(Dataset records begins)

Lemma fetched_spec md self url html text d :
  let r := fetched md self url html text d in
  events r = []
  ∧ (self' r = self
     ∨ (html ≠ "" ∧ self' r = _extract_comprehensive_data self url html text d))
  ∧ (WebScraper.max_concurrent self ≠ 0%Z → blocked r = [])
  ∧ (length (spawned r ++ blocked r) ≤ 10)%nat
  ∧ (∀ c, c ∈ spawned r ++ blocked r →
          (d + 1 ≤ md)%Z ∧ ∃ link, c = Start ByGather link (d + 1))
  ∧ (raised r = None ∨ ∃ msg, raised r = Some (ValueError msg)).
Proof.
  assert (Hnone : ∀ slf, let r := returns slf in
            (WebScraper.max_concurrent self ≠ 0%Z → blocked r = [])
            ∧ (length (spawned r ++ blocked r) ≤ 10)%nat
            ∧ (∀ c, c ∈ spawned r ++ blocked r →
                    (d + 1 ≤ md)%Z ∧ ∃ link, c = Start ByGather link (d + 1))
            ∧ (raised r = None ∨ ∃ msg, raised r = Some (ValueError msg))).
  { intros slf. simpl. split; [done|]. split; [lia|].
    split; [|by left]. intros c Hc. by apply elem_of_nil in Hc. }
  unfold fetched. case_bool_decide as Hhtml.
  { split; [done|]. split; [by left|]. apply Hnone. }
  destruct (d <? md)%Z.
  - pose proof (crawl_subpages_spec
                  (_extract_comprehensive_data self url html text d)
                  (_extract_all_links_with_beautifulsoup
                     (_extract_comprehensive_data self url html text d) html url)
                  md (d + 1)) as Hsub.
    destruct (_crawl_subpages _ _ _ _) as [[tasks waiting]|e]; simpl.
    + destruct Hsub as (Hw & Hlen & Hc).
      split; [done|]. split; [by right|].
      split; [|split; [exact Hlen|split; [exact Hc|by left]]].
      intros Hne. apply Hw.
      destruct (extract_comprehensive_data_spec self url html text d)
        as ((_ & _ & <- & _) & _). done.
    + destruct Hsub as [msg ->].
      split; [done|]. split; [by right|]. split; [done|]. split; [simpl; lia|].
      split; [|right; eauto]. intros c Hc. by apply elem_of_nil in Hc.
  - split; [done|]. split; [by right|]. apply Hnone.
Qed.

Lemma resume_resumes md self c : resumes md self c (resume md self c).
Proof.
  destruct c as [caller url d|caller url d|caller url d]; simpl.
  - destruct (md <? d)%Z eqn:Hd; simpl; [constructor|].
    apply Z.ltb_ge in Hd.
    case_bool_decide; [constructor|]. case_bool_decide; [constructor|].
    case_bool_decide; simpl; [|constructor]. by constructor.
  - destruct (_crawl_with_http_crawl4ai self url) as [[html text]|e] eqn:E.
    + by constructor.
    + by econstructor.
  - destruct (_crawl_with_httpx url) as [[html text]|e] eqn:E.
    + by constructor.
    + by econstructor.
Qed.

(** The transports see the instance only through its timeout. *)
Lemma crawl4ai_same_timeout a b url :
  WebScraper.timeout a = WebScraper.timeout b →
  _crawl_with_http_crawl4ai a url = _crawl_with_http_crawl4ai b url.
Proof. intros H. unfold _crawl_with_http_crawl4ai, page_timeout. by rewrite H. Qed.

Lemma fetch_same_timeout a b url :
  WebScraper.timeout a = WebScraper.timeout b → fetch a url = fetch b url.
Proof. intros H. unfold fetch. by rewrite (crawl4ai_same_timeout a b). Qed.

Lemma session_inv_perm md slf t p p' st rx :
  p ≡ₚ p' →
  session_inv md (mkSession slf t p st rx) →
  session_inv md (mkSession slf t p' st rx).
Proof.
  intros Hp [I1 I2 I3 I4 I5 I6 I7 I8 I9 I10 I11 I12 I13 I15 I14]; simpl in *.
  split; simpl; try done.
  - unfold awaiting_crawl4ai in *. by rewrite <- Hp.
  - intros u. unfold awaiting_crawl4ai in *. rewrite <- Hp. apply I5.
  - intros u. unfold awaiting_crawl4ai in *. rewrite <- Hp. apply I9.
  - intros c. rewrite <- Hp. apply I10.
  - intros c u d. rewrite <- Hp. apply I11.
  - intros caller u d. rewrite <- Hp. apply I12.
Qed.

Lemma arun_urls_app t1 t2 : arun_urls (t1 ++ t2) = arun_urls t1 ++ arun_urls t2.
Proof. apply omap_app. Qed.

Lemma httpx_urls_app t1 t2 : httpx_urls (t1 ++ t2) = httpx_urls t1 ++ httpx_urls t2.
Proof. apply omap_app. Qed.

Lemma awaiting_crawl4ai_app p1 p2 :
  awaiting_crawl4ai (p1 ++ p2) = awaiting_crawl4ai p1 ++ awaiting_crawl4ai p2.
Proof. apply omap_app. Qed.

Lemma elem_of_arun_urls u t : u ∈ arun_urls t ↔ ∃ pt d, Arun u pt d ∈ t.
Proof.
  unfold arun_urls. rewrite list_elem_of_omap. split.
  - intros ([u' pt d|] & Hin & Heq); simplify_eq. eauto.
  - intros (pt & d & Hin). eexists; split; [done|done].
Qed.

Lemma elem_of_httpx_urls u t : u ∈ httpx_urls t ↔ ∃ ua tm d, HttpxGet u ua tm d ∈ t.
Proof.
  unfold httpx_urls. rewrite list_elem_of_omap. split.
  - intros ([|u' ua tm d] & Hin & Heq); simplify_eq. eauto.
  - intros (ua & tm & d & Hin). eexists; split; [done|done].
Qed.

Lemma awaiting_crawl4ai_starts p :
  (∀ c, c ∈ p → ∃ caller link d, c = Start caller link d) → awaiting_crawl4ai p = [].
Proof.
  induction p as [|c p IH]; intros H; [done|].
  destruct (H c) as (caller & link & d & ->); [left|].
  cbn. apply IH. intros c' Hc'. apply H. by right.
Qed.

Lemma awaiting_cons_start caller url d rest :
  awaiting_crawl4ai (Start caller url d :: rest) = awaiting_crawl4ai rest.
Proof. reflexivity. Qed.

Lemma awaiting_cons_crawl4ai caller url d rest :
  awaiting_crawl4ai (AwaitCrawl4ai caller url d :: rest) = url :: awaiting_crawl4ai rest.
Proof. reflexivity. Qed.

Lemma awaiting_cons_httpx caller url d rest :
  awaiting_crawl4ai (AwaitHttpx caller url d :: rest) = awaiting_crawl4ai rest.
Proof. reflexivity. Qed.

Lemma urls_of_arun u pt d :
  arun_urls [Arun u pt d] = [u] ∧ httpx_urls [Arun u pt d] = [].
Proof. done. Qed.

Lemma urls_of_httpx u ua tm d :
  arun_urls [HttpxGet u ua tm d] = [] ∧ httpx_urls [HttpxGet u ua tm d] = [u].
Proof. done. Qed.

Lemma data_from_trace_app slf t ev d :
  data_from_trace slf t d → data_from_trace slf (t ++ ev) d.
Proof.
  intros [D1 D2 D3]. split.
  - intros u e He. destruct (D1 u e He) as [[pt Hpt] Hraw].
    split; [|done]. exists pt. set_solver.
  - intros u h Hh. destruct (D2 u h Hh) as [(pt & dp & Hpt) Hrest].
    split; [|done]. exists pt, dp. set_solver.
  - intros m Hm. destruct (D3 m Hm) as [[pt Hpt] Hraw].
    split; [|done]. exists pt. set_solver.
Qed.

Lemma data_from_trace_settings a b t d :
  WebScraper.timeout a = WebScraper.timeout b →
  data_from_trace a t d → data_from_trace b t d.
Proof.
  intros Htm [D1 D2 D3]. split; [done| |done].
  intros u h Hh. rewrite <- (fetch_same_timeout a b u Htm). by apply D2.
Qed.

(Dataset records ends)

● **Brief**: Search the material above for the word "unfold", and return each line that holds it.

● **Answer box**:
  unfold fetched. case_bool_decide as Hhtml.
Proof. intros H. unfold _crawl_with_http_crawl4ai, page_timeout. by rewrite H. Qed.
Proof. intros H. unfold fetch. by rewrite (crawl4ai_same_timeout a b). Qed.
  - unfold awaiting_crawl4ai in *. by rewrite <- Hp.
  - intros u. unfold awaiting_crawl4ai in *. rewrite <- Hp. apply I5.
  - intros u. unfold awaiting_crawl4ai in *. rewrite <- Hp. apply I9.
  unfold arun_urls. rewrite list_elem_of_omap. split.
  unfold httpx_urls. rewrite list_elem_of_omap. split.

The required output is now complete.